On a daily basis when I work with my clients and I have to present to them information that upsets their mental models, I get a variety of responses. These responses range from:
1) Are you sure about this? (mildly skeptical)
2) Why did my doctor or dentist not tell me this?
3) How come the FDA passed this?
4) Why isn’t the government doing anything about this?
For the mildly skeptical responses (its only mildly skeptical now because those who come to me know about my somewhat unorthodox views), I simply give them the facts and let them decide. They are of course shocked that the precious antibiotics that the doctor gave them for their viral influenza was quite useless and it was in the best (or worst) case scenario (depending on your perspective) meant to protect against the possibility of a secondary bacterial infection (if it occurred). Most people believe however that the cold got better because of the antibiotics. It is because of the indiscriminate use of the antibiotics we now have “flesh eating bacteria” proliferating and the development of antibiotic resistant bacterial species.
The next scenario is that of “Why did my doctor or dentist not tell me this”. I have a good friend of mine who is a general practitioner who regularly tells his patients when they have a cold that they do not need antibiotics. Some of his patients love him. His relatives when they see him professionally for a cold and are told they do not need antibiotics go away disgruntled grumbling under their breath, “What kind of doctor are you?” This is one reason doctors do this. They do not want to lose patients. If a patient feels he needs antibiotics and nearly everyone else is doing it, than “I must do it as well”.
On the subjects of mercury fillings, I can wax lyrical but I won’t. I will simply say that in many countries until quite recently, a dentist could lose his license for suggesting that mercury was not a suitable material to be used in the teeth. Now there are states in the US outlawing the use of mercury.
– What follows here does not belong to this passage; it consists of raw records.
(* ===== verification/TlsSites.v ===== *)
(** * TlsSites: certificates per site

    Models [listener/tls_site_contexts.cpp], [listener/tls_context.hpp] and the
    server-name callback of [listener/tls_listener.cpp]. [current] is called
    inside TLS handshakes on several threads: a call is a thread that moves
    from one critical section or piece of file work to the next, and a run is
    any interleaving of such moves. What a call reads from the disk is given by
    the state of the disk at each read, so that files may change at any time. *)
From S2P Require Import Prelude Text Net Config.

(** ** OpenSSL and the file system *)

Class TlsFiles := {
  disk : Type;
  tls_context : Type;
  tls_context_eq_dec :: EqDecision tls_context;
  (** The time of a file; a missing file has the minimum. *)
  last_write_time : disk -> str -> Z;
  tls_server : list string -> tls_context;
  use_certificate_chain_file : disk -> str -> tls_context -> outcome tls_context;
  use_private_key_file : disk -> str -> tls_context -> outcome tls_context }.

Section contexts.
Context `{Tls : TlsFiles}.

Definition make_tls_server_context (at_cert at_key : disk) (cert_file key_file : str) : outcome tls_context :=
  ctx ← use_certificate_chain_file at_cert cert_file
          (tls_server ["default_workarounds"; "no_sslv2"; "no_sslv3"; "no_tlsv1"; "no_tlsv1_1"; "single_dh_use"]%string);
  use_private_key_file at_key key_file ctx.

(** ** Fingerprints and maps *)

Definition has_own_cert (site : SiteConfig) : bool := negb (cert_file site == []) && negb (key_file site == []).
One wag once said that:
1) If they used the same standard of double blind studies on mercury as a dental filling that they do on drugs, it would never have cleared clinical trials
2) If the US government were to openly ban mercury as a dental product, it would go bankrupt under the weight of the lawsuits filed by its military serviceman
In Singapore, dentist are advised not to use mercury for pregnant mothers by the Ministry of Health. Makes you wonder doesn’t it? Is it not safe for pregnant mothers or is it not safe for the babies? If its not safe for mothers and babies, how about the rest of us poor mortals?
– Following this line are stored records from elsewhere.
(* ===== verification/Upstream.v ===== *)
(** * Upstream: the way of a request to its origin

    Models [forward_to_upstream] of [upstream/upstream.cpp] whole: what is
    sent, the steps on the network with their limits, and what the session
    makes of a failure. The network and Beast's parser are inputs
    ([OriginNetwork]). *)
From S2P Require Import Prelude Text Net Config Checks Robots Sites EventLogs Session.
From S2P Require RequestLog.

(** ** The network, as one call meets it *)

(** How the response is read: the size of the header buffer, [parser.skip]
    and [parser.body_limit]. *)
Record ReadLimits := mkReadLimits { header_buffer : Z; skip_body : bool; body_limit : Z }.

(** Each step fails with an exception, a timeout included, whose length the
    step is given. *)
Record OriginNetwork (Endpoints : Type) := mkOrigin {
  async_resolve : str -> str -> outcome Endpoints;
  async_connect : Endpoints -> Z -> outcome unit;
  async_write : Request -> Z -> outcome unit;
  async_read : ReadLimits -> outcome Response }.
Arguments async_resolve {Endpoints}.
Arguments async_connect {Endpoints}.
Arguments async_write {Endpoints}.
Arguments async_read {Endpoints}.

(** What Beast documents of its parser: a skipped body is not read, and a
    body beyond the limit is an error. *)
Record reads_within {Endpoints} (net : OriginNetwork Endpoints) : Prop := {
  read_skips limits r : async_read net limits = Ok r -> skip_body limits = true -> rs_body r = [];
  read_bounded limits r : async_read net limits = Ok r -> size (rs_body r) <= body_limit limits }.

(** ** [forward_to_upstream] *)

Section upstream.
Context {Endpoints : Type}.
Implicit Types net : OriginNetwork Endpoints.

(** From the resolution of the host on, for a request as it is sent. *)
Definition exchange_with_origin net (request : Request) (upstream : UpstreamConfig) (limits : LimitsConfig)
  : outcome Response :=
  let is_head := method_string (rq_header request) == lit "HEAD" in
  endpoints ← async_resolve net (upstream_host upstream) (to_dec (upstream_port upstream));
  _ ← async_connect net endpoints (upstream_connect_timeout limits);
  _ ← async_write net request (request_timeout limits);
  async_read net (mkReadLimits (max_header_bytes limits) is_head (max_body_bytes limits)).

Definition forward_to_upstream net (request : Request) (upstream : UpstreamConfig) (limits : LimitsConfig)
    (client_ip client_scheme : str) : outcome Response :=
  exchange_with_origin net (origin_request request client_ip client_scheme) upstream limits.

(** The [try] around the call in [run_http_session]: any failure leaves
    [upstream_response] empty. The request is the one with the proxy's fields
    already set. *)
Definition caught {A} (o : outcome A) : option A := match o with Ok a => Some a | Throw _ => None end.
Definition origin_over net (limits : LimitsConfig) (request : Request) (upstream : UpstreamConfig) : option Response :=
  caught (exchange_with_origin net request upstream limits).

(** An exchange whose origin is reached over [net]. *)
Definition over net (limits : LimitsConfig) (x : Exchange) : Exchange :=
  mkExchange (header x) (body x) (origin_over net limits) (clock x).
End upstream.

(** ** What comes back *)

Section answers.
Context {Endpoints : Type}.
Implicit Types net : OriginNetwork Endpoints.

(** A response is returned exactly when every step succeeds, in order: the
    host and port of the site are resolved, the connection made within the
    connect timeout, and the request with the proxy's own forwarding fields
    written and the response read within the request timeout and the limits;
    the first step that fails is what is thrown. *)
Lemma forward_to_upstream_exact net request upstream limits ip scheme r :
  forward_to_upstream net request upstream limits ip scheme = Ok r <->
  exists endpoints,
    async_resolve net (upstream_host upstream) (to_dec (upstream_port upstream)) = Ok endpoints /\
    async_connect net endpoints (upstream_connect_timeout limits) = Ok tt /\
    async_write net (origin_request request ip scheme) (request_timeout limits) = Ok tt /\
    async_read net (mkReadLimits (max_header_bytes limits) (method_string (rq_header request) == lit "HEAD")
      (max_body_bytes limits)) = Ok r.
Proof.
  unfold forward_to_upstream, exchange_with_origin. cbn [origin_request rq_header method_string].
  destruct (async_resolve net _ _) as [endpoints|e]; cbn; [|by split; [|intros (? & ? & _)]].
  destruct (async_connect net endpoints _) as [[]|e] eqn:Hc; cbn; [|split; [done|intros (? & [= <-] & ? & _); congruence]].
  destruct (async_write net _ _) as [[]|e] eqn:Hw; cbn; [|split; [done|intros (? & _ & _ & ? & _); congruence]].
  split; [intros H; by exists endpoints|by intros (? & _ & _ & _ & ?)].
Qed.

(** A response that comes back is within the limits, and a HEAD request gets
    none of the body its origin announces. *)
Lemma upstream_bounded net request upstream limits ip scheme r :
  reads_within net -> forward_to_upstream net request upstream limits ip scheme = Ok r ->
  size (rs_body r) <= max_body_bytes limits /\
  (method_string (rq_header request) = lit "HEAD" -> rs_body r = []).
Proof.
  intros [Hs Hb] (endpoints & _ & _ & _ & Hr)%forward_to_upstream_exact. split; [exact (Hb _ _ Hr)|].
  intros Hm. apply (Hs _ _ Hr). cbn. by apply bool_decide_eq_true.
Qed.

(** C20: What a client is sent for a forwarded request, the network included: with
    every step of the exchange with the origin done in its limits, the origin's
    status and, unless a page is configured for that status, its fields and
    body; when any step fails - resolution, connection, a timeout, a header or
    body beyond the limit - a 502 page, and the connection is closed. *)
Theorem forwarded_answer `{Asio : AsioIp} net conn config x s s' served request up :
  handle_request conn config (over net (limits config) x) s = (s', Ok served) ->
  forwarded served = Some (request, up) ->
  exists request_body keep_alive response,
    body x = Some (request_body, keep_alive) /\ sent served = Some response /\
    match forward_to_upstream net (mkRequest (header x) request_body keep_alive) up (limits config)
            (to_string (client_ip conn)) (listener_label conn) with
    | Ok r =>
        rs_status response = rs_status r /\ rs_keep_alive response = keep_alive /\
        match find_status_page_html (status_pages (pages config)) (rs_status r) with
        | Some page => rs_body response = page
        | None => rs_body response = rs_body r /\ rs_fields response = rs_fields r
        end /\
        (reads_within net -> find_status_page_html (status_pages (pages config)) (rs_status r) = None ->
           size (rs_body response) <= max_body_bytes (limits config))
    | Throw _ => response = make_html_response kBadGatewayHtml 502 /\ next served = Close
    end.
Proof.
  intros H Hf. pose proof H as H0. rewrite handle_request_decides in H0.
  destruct (perform_forwarded _ _ _ _ _ _ _ _ H0 Hf) as (site & b & ka & Hd & Hp). injection Hp as -> Hup.
  apply decide_forward in Hd as (_ & _ & _ & Hb & _).
  destruct (origin_answer_relayed _ _ _ _ _ _ _ _ H Hf) as (ka' & response & Hb' & Hsent & Hr).
  cbn [over body header] in *. rewrite Hb in Hb'. injection Hb' as <-.
  exists b, ka, response. split; [exact Hb|]. split; [exact Hsent|]. revert Hr. cbn [over origin].
  unfold origin_over. fold (forward_to_upstream net (mkRequest (header x) b ka) up (limits config) (to_string (client_ip conn)) (listener_label conn)).
  destruct (forward_to_upstream _ _ _ _ _ _) as [r|e] eqn:Hu; cbn [caught]; [|done].
  intros (Hst & Hka & _ & Hpage). destruct (find_status_page_html _ _); [split_and!; try done; by apply Hpage|].
  destruct Hpage as [Hbody Hfields]. split_and!; try done. intros Hnet _. rewrite Hbody.
  by destruct (upstream_bounded _ _ _ _ _ _ _ Hnet Hu).
Qed.
End answers.

(** ** A network *)

Module DemoOrigin.
Definition demo_net : OriginNetwork (list ascii) := {|
  async_resolve host _ := if host == lit "127.0.0.1" then Ok host else Throw (RuntimeError "Host not found");
  async_connect _ timeout := if 0 <? timeout then Ok tt else Throw (RuntimeError "timed out");
  async_write _ _ := Ok tt;
  async_read l :=
    let body := if skip_body l then [] else lit "no" in
    if size body <=? body_limit l then Ok (mkResponse 404 [] body false) else Throw (RuntimeError "body limit exceeded") |}.

Lemma demo_net_within : reads_within demo_net.
Proof.
  split; intros l r; cbn [demo_net async_read]; destruct (Z.leb_spec (size (if skip_body l then [] else lit "no")) (body_limit l));
    intros [= <-]; [|done]. by intros ->.
Qed.

(** A page for 404 answers of the origin. *)
Definition paged_config : RuntimeConfig :=
  set_pages (set_status_pages [mkStatusPage 404 "<p>gone</p>" 0] (pages default_config)) default_config.
Definition asks (method : str) : Exchange :=
  let h := plain_header (Some (lit "firefox")) in
  mkExchange (mkHeader 11 method (target h) (header_find h)) (Some ([], true)) hello_origin (clock_at 5).
Definition answer_to (config : RuntimeConfig) (method : str) : option (Session.Response * Next) :=
  match (handle_request (Asio := text_asio) visitor config (over demo_net (limits config) (asks method)) app0).2 with
  | Ok served => match sent served with Some r => Some (r, next served) | None => None end
  | Throw _ => None
  end.

(** The configured page replaces the body of the answer to a HEAD request
    too, which then has one although the connection stays open. *)
Theorem head_answered_with_body :
  (rs_body <$> (fst <$> answer_to default_config "HEAD")) = Some [] /\
  answer_to paged_config "HEAD" =
    Some (mkResponse 404 [(lit "Content-Type", lit "text/html; charset=utf-8")] "<p>gone</p>" true, KeepAlive).
Proof. by vm_compute. Qed.

Definition asked (s : AppState) : AppState * outcome Served :=
  handle_request (Asio := text_asio) visitor default_config (over demo_net (limits default_config) (asks "GET")) s.

(** The origin can be asked, and what it says. *)
Lemma demo_net_answers request limits ip scheme :
  0 < upstream_connect_timeout limits -> forward_to_upstream demo_net request default_upstream limits ip scheme =
    async_read demo_net (mkReadLimits (max_header_bytes limits) (method_string (rq_header request) == lit "HEAD") (max_body_bytes limits)).
Proof.
  intros Ht. unfold forward_to_upstream, exchange_with_origin, demo_net. cbn [async_connect async_resolve async_write].
  change (upstream_host default_upstream == lit "127.0.0.1") with true. cbn [mbind outcome_bind].
  by rewrite (proj2 (Z.ltb_lt _ _) Ht).
Qed.

Lemma forwarded_answer_witness :
  reads_within demo_net /\
  exists s' served request response,
    asked app0 = (s', Ok served) /\ forwarded served = Some (request, default_upstream) /\ sent served = Some response /\
    rs_status response = 404 /\ rs_body response = lit "no" /\ size (rs_body response) <= max_body_bytes (limits default_config).
Proof.
  split; [exact demo_net_within|].
  assert (match (asked app0).2 with
          | Ok v => match forwarded v with Some (_, up) => (upstream_host up == lit "127.0.0.1") && (upstream_port up =? 8000) | None => false end
          | Throw _ => false end = true) as Hok by (vm_compute; reflexivity).
  destruct (asked app0) as [s' [served|e]] eqn:E; cbn [snd] in Hok; [|discriminate Hok].
  destruct (forwarded served) as [[request up]|] eqn:F; [|discriminate Hok]. 
  apply andb_true_iff in Hok as [Hh%bool_decide_eq_true Hp%Z.eqb_eq].
  assert (up = default_upstream) as -> by (destruct up; cbn in Hh, Hp; by subst).
  destruct (forwarded_answer (Asio := text_asio) demo_net visitor default_config (asks "GET") app0 s' served request
    default_upstream E F) as (b & ka & response & _ & Hs & H).
  exists s', served, request, response. split; [reflexivity|]. split; [exact F|]. split; [exact Hs|].
  rewrite demo_net_answers in H by reflexivity.
  destruct H as (Hst & _ & [Hb _] & Hsize). split; [exact Hst|]. split; [exact Hb|]. exact (Hsize demo_net_within eq_refl).
Defined.
End DemoOrigin.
One of the other major issues is that of vaccines and its safety. A certain percentage of the cost of the vaccines goes towards legal fees. There are legal companies in the good old USA who specialize in cases of vaccine damage in children. They take these companies to court and win. I will let you ponder on the meaning of a purported medical procedure that is supposed to protect children but leaves 2 % of the children handicapped and brain damaged and autistic some way. Before the serious advent of modern vaccines, the incident of autistic features was 0.1% to 0.2 % . Ahh…the wonders of modern medical science.
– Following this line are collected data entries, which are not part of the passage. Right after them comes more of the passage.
(* ===== verification/SystemLog.v ===== *)
(** * SystemLog: every answer is accounted for, and no thread waits

    What holds of all runs of [System] whatever their schedule: the request log
    is a shuffle of what each connection did, one event for an answer; and each
    thread needs a bounded number of its own steps. *)
From S2P Require Import Prelude Text Net Config Checks Json Totp Passwords Users EventLogs Cbor Webauthn.
From S2P Require Import Session GeoIp Interleave Concurrent AdminBase AdminAuth AdminLogin AdminConfig AdminSteps System SystemDemo.
From S2P Require Admin Globe Files ConfigStore RequestLog IpBlocks ScoreTracker RateTracker.
Import Admin.

Section log.
Context `{Mmdb : MaxMindDb}.
Context `{Asio : AsioIp} `{Kdf : Pbkdf2} `{Hmac : HmacSha1} `{Sha : Sha256} `{Lib : LibCbor} `{E : Evp} `{J : JsonText}.
Context `{Fs : Files.StaticFiles.FileSystem}.

(** ** The admin server does not write the request log *)

Definition same_histories (s s' : AdminState) : Prop :=
  AdminBase.request_log s' = AdminBase.request_log s /\ AdminBase.globe_events s' = AdminBase.globe_events s.
#[local] Instance same_histories_preorder : PreOrder same_histories.
Proof. split; [done|]. intros a b c [] []. split; congruence. Qed.

Lemma histories_rows env request user ip s :
  Forall (fun row => row.1 = true -> same_histories s (row.2 s).1)
    (import_routes env request user ++ routes env request user ip).
Proof. each_row. all: by_keeps. Qed.

Lemma request_histories env request user ip keep s : same_histories s (handle_request env request user ip keep s).1.
Proof. apply handle_request_elim; [done|]. apply histories_rows. Qed.

Lemma histories_steps env request user ip :
  Forall (fun row => row.1 = true -> steps_by same_histories row.2) (auth_steps env request user ip).
Proof. each_step_row. all: steps_to_keeps; keeps_handler. Qed.

(** ** What each thread adds to the request log *)

(** The events recorded between two states, as the ring holds them. *)
Definition adds (w : World) (es : list RequestEvent) (w' : World) : Prop := ring_adds (proxy_of w) es (proxy_of w').

Lemma adds_refl w : adds w [] w.
Proof. done. Qed.
Lemma adds_trans w1 es1 w2 es2 w3 : adds w1 es1 w2 -> adds w2 es2 w3 -> adds w1 (es1 ++ es2) w3.
Proof. unfold adds, ring_adds. intros H1 H2. by rewrite H2, H1, foldl_app. Qed.

(** The events of a connection, request by request. *)
Inductive accounted_for (ip : address) : list Exchange -> list (RuntimeConfig * Session.Served) -> list RequestEvent -> Prop :=
  | no_more xs : accounted_for ip xs [] []
  | one_more x xs c served log es es' :
      recorded ip x served es -> accounted_for ip xs log es' ->
      accounted_for ip (x :: xs) ((c, served) :: log) (es ++ es').

(** What a client's thread has added once it has ended. *)
Definition owes (c : client) (es : list RequestEvent) (r : option Result) : Prop :=
  match c, r with
  | Visitor remote _ xs, Some (Proxied log) =>
      exists ip, Globe.client_address_of remote = Some ip /\ accounted_for ip xs log es
  | Visitor _ _ _, _ => True
  | _, _ => es = []
  end.

Lemma emits_hoist {A} (P : list RequestEvent -> option A -> Prop) (p : prog Session.AppState A) acc :
  emits ring_adds P acc p -> emits adds P acc (hoist on_proxy p).
Proof.
  revert acc. induction p as [a|e|X op k IH]; intros acc; [done..|]. intros H w.
  destruct (H (proxy_of w)) as (es & Ha & Hr). exists es. unfold on_proxy. destruct (op (proxy_of w)) as [s r]. cbn [fst snd] in *.
  split; [unfold adds; by rewrite proxy_of_with|]. destruct r; [by apply IH|done].
Qed.

(** A step that records nothing. *)
Lemma emits_silent {A X} (P : list RequestEvent -> option A -> Prop) (op : M World X) (k : X -> prog World A) acc :
  (forall w, AdminBase.request_log (server (op w).1) = AdminBase.request_log (server w) \/
             RequestLog.ring (AdminBase.request_log (server (op w).1)) = RequestLog.ring (AdminBase.request_log (server w))) ->
  (forall es, es = acc -> P es None) -> (forall x, emits adds P acc (k x)) -> emits adds P acc (act op ≫= k).
Proof.
  intros Hq Hr Hk w. exists []. split.
  - unfold adds, ring_adds. cbn. by destruct (Hq w) as [->| ->].
  - rewrite app_nil_r. destruct (op w).2; [apply Hk|by apply Hr].
Qed.

Lemma emits_session conn xs acc (P : list RequestEvent -> option (list (RuntimeConfig * Session.Served)) -> Prop) :
  (forall es, P es None) ->
  (forall log es, accounted_for (client_ip conn) xs log es -> P (acc ++ es) (Some log)) ->
  emits adds P acc (session_steps config on_proxy conn xs).
Proof.
  revert acc P. induction xs as [|x xs IH]; intros acc P Hr HP.
  { cbn. rewrite <- (app_nil_r acc). apply HP. constructor. }
  cbn [session_steps]. apply emits_silent; [by left|auto|]. intros c.
  apply emits_bind, emits_hoist, emits_handle; [auto|]. intros served es Hes.
  assert (emits adds P (acc ++ es) (mret [(c, served)])) as Hlast.
  { cbn. rewrite <- (app_nil_r es). apply HP. constructor; [done|constructor]. }
  destruct (next served); [|exact Hlast..]. apply emits_bind, IH; [auto|]. intros log es' Hlog. cbn.
  rewrite <- app_assoc. apply HP. by constructor.
Qed.

Lemma emits_globe state xs (P : list RequestEvent -> option (list Globe.GlobeServed) -> Prop) acc :
  (forall r, P acc r) -> emits adds P acc (globe_steps state xs).
Proof.
  revert P. induction xs as [|[request|] xs IH]; intros P HP; cbn [globe_steps]; [apply HP| |apply HP].
  destruct (_ && _); [apply HP|]. apply emits_silent; [by left|intros; subst; apply HP|]. intros [response|e]; [|apply HP].
  destruct (Globe.g_keep_alive request); [|apply HP]. apply emits_bind, IH. intros [|]; apply HP.
Qed.

(** A step after which the log is the same. *)
Definition log_kept (w w' : World) : Prop := AdminBase.request_log (server w') = AdminBase.request_log (server w).

Lemma request_log_kept env request user ip keep : steps_by log_kept (request_steps env request user ip keep).
Proof.
  unfold request_steps. destruct (pick _) as [p|] eqn:Hp.
  - apply steps_by_bind; [|done]. apply steps_by_try. eapply steps_by_hoist; [|exact (picked_row_in _ _ _ (histories_steps _ _ _ _) Hp)].
    intros X op w Hop. unfold on_server, log_kept. destruct (Hop (server w)) as [Hl _]. by destruct (op (server w)).
  - apply steps_by_act. intros w. unfold log_kept. apply handle_in_elim. apply request_histories.
Qed.

Lemma emits_admin ip xs (P : list RequestEvent -> option (list Served) -> Prop) acc :
  (forall r, P acc r) -> emits adds P acc (admin_steps ip xs).
Proof.
  intros HP. apply (emits_steps _ _ log_kept); [|exact HP|].
  - intros w w' H. unfold adds, ring_adds, log_kept in *. cbn. by rewrite H.
  - induction xs as [|[env x] rest IH]; [done|]. cbn [admin_steps]. apply steps_by_bind; [by split|].
    intros [response|user]; [done|]. destruct (x_read x _) as [[body keep]|]; [|done].
    apply steps_by_bind; [apply request_log_kept|]. intros served.
    destruct served as [[r [|]| | |]|e]; try done. by apply steps_by_bind.
Qed.

Lemma log_step_ring c l : RequestLog.ring (log_step c l) = RequestLog.ring l.
Proof. unfold log_step. by repeat case_match. Qed.

Lemma emits_program c : emits adds (owes c) [] (program_of c).
Proof.
  destruct c as [remote label xs|remote xs|path_of contents xs|c]; cbn [program_of].
  - destruct (Globe.client_address_of remote) as [ip|] eqn:Hip; [|done].
    intros w. exists []. split; [done|]. cbn [reads snd app]. apply emits_bind, emits_session; [done|].
    intros log es Hes. by exists ip.
  - apply emits_bind, emits_admin. by intros [].
  - apply emits_bind, emits_globe. by intros [].
  - apply emits_silent; [|by intros|done]. intros w. unfold do_chore. destruct c as [e|c|l].
    + left. by destruct (background e).
    + right. apply log_step_ring.
    + by left.
Qed.

(** C8: In every interleaving of connections, admin requests and background
    threads, the request log is what it was followed by a shuffle of what the
    connections recorded; a connection that has ended recorded, request by
    request, one event for each answer it sent, with the status sent, for its
    own address and target, and nothing for a request it could not read. *)
Theorem every_connection_accounted w es :
  exists log parts,
    RequestLog.ring (AdminBase.request_log (server (run_system w es).1)) =
      foldl (fun r e => EventLogs.record e r) (RequestLog.ring (AdminBase.request_log (server w))) log /\
    log ≡ₚ concat parts /\ length parts = length (arrivals es) /\
    forall i c part r, arrivals es !! i = Some c -> parts !! i = Some part ->
      (run_system w es).2 !! i = Some (Ret r) -> owes c part (Some r).
Proof.
  destruct (schedule_emits adds adds_refl adds_trans (w, []) (map move_of es) [] (map owes (arrivals es)))
    as (log & accs & Hlog & Hf & Hm & Hperm); [done| |].
  { rewrite spawned_arrivals, Forall2_fmap. apply Forall_Forall2_diag, Forall_true. apply emits_program. }
  cbn in Hm, Hperm. exists log, (map snd accs). split_and!; [exact Hlog|done| |].
  - rewrite length_map, <- (length_map fst), Hm. apply length_map.
  - intros i c part r Hc Hp Hr.
    destruct (Forall2_lookup_r _ _ _ _ _ Hf Hr) as ([P acc] & Ha & Hacc). cbn in Hacc.
    change (map ?f ?l) with (f <$> l) in *. rewrite list_lookup_fmap, Ha in Hp. injection Hp as <-.
    apply (f_equal (.!! i)) in Hm. rewrite !list_lookup_fmap, Ha, Hc in Hm. injection Hm as ->. exact Hacc.
Qed.

(** ** No thread waits for another *)

Definition steps_needed (c : client) : nat :=
  match c with
  | Visitor _ _ xs => 1 + 8 * length xs
  | Operator _ xs => 11 * length xs
  | Onlooker _ _ xs => length xs
  | Background _ => 1
  end.

Lemma within_session {T} (get : T -> RuntimeConfig) f conn xs : within (8 * length xs) (session_steps get f conn xs).
Proof.
  induction xs as [|x xs IH]; [done|]. replace (8 * length (x :: xs))%nat with (1 + (7 + 8 * length xs))%nat by (cbn; lia).
  cbn [session_steps]. apply within_bind; [done|]. intros c. apply within_bind; [apply within_hoist, within_handle|].
  intros served. destruct (next served); try done. replace (8 * length xs)%nat with (8 * length xs + 0)%nat by lia.
  by apply within_bind.
Qed.

Lemma within_globe state xs : within (length xs) (globe_steps state xs).
Proof.
  induction xs as [|[request|] xs IH]; [done| |done]. cbn [globe_steps]. destruct (_ && _); [done|].
  change (length (Some request :: xs)) with (1 + length xs)%nat. apply within_bind; [done|]. intros [response|e]; [|done].
  destruct (Globe.g_keep_alive request); [|done]. replace (length xs) with (length xs + 0)%nat by lia. by apply within_bind.
Qed.

Lemma within_request env request user ip keep : within 10 (request_steps env request user ip keep).
Proof.
  unfold request_steps. destruct (pick _) as [p|] eqn:Hp; [|by apply (within_le 1); [lia|]].
  change 10%nat with (10 + 0)%nat. apply within_bind; [|done].
  apply within_try, within_hoist. exact (picked_row_in _ _ _ (auth_steps_within _ _ _ _) Hp).
Qed.

Lemma within_admin ip xs : within (11 * length xs) (admin_steps ip xs).
Proof.
  induction xs as [|[env x] rest IH]; [done|]. cbn [admin_steps].
  replace (11 * length ((env, x) :: rest))%nat with (1 + (10 + 11 * length rest))%nat by (cbn [length]; lia).
  apply within_bind; [done|]. intros [response|user]; [done|]. destruct (x_read x _) as [[body keep]|]; [|done].
  apply within_bind; [apply within_request|]. intros served. destruct served as [[r [|]| | |]|e]; try done.
  replace (11 * length rest)%nat with (11 * length rest + 0)%nat by lia. by apply within_bind.
Qed.

Lemma within_program c : within (steps_needed c) (program_of c).
Proof.
  destruct c as [remote label xs|remote xs|path_of contents xs|c]; cbn [program_of steps_needed].
  - destruct (Globe.client_address_of remote) as [ip|]; [|done]. apply within_bind; [done|]. intros conn.
    replace (8 * length xs)%nat with (8 * length xs + 0)%nat by lia. apply within_bind; [apply within_session|done].
  - replace (11 * length xs)%nat with (11 * length xs + 0)%nat by lia. apply within_bind; [apply within_admin|done].
  - replace (length xs) with (length xs + 0)%nat by lia. apply within_bind; [apply within_globe|done].
  - by change 1%nat with (1 + 0)%nat; apply within_bind.
Qed.

(** A client that arrived is done after a number of steps of its own that
    depends only on how many requests it sends. That a step itself does not
    wait is not a result but the model: a locked call is one step. *)
Theorem no_thread_waits w before c after :
  let i := length (arrivals before) in
  (steps_needed c <= moves_of i (map move_of after))%nat ->
  exists p, (run_system w (before ++ Arrives c :: after)).2 !! i = Some p /\ finished p = true.
Proof.
  intros i Hn. unfold run_system. rewrite map_app, schedule_app. cbn [map]. cbn [schedule foldl move_of].
  set (s1 := schedule (w, []) (map move_of before)).
  assert (length s1.2 = i) as Hi.
  { destruct (schedule_safe (fun _ => True) (w, []) (map move_of before) [] (map (fun _ _ => True) (arrivals before))) as [_ Hs];
      [done|done| |]; [|apply Forall2_length in Hs; cbn in Hs; fold s1 in Hs; by rewrite length_map in Hs].
    rewrite spawned_arrivals, Forall2_fmap. apply Forall_Forall2_diag, Forall_true. intros c'.
    generalize (program_of c'). intros p. induction p; cbn; auto. }
  destruct (schedule_within (make_move s1 (Spawn (program_of c))) (map move_of after) i (program_of c) (steps_needed c))
    as (p & Hp & Hw); [cbn; rewrite <- Hi; by rewrite lookup_app_r, Nat.sub_diag by lia|apply within_program|].
  exists p. split; [exact Hp|]. apply within_finished. by replace (steps_needed c - _)%nat with 0%nat in Hw by lia.
Qed.
End log.

(** ** Witness *)

#[local] Existing Instances DemoDb.demo_db orders.

(** Two callers whose steps alternate. *)
Definition alternating : list event := concat (replicate 9 [Goes 0; Goes 1]).

Lemma no_thread_waits_witness :
  exists p, (run_system demo_world ([Arrives (caller "firefox")] ++ Arrives (caller "BadBot/1.0") :: alternating)).2 !! 1%nat = Some p /\
    finished p = true.
Proof.
  apply (no_thread_waits demo_world [Arrives (caller "firefox")] (caller "BadBot/1.0") alternating).
  apply Nat.leb_le. vm_compute. reflexivity.
Defined.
For the longest time, the FDA has been held up as the bastion of medical safety and reliability. I have already written about the makeup of the FDA committees when they sit in deliberation. However let me add a new piece to the puzzle.
In what may be among the longest-running and widest-ranging cases of academic fraud, one of the most prolific researchers in anesthesiology fabricated much of the data underlying his research, said a spokeswoman for the hospital where he works.
The researcher, Dr. Scott S. Reuben, an anesthesiologist in Springfield, Mass., who practiced at Baystate Medical Center, fabricated data in some or all of the 21 journal articles dating from at least 1996, said Jane Albert, a spokeswoman for Baystate Health.
The reliability of dozens more articles he wrote is uncertain, and the common practice — supported by his studies — of giving patients aspirinlike drugs and neuropathic pain medicines after surgery instead of narcotics is now being questioned.
The drug giant Pfizer underwrote much of Dr. Reuben’s research from 2002 to 2007. Many of his trials found that Celebrex and Lyrica, Pfizer drugs, were effective against postoperative pain.
“Independent clinical research advances disease treatments and improves the lives of patients,” said Raymond F. Kerins Jr., a Pfizer spokesman. “As part of such research, we count on independent researchers to be truthful and motivated by a desire to advance care for patients. It is very disappointing to learn about Dr. Scott Reuben’s alleged actions.”
Last but not least, the government of any country is the last resort in the chain of medical responsibility. When all else fails and there is a epidemic, pandemic or global financial meltdown than the government steps in.
My question to you my dear reader is, how responsible are you going to be for the health care of you and your family?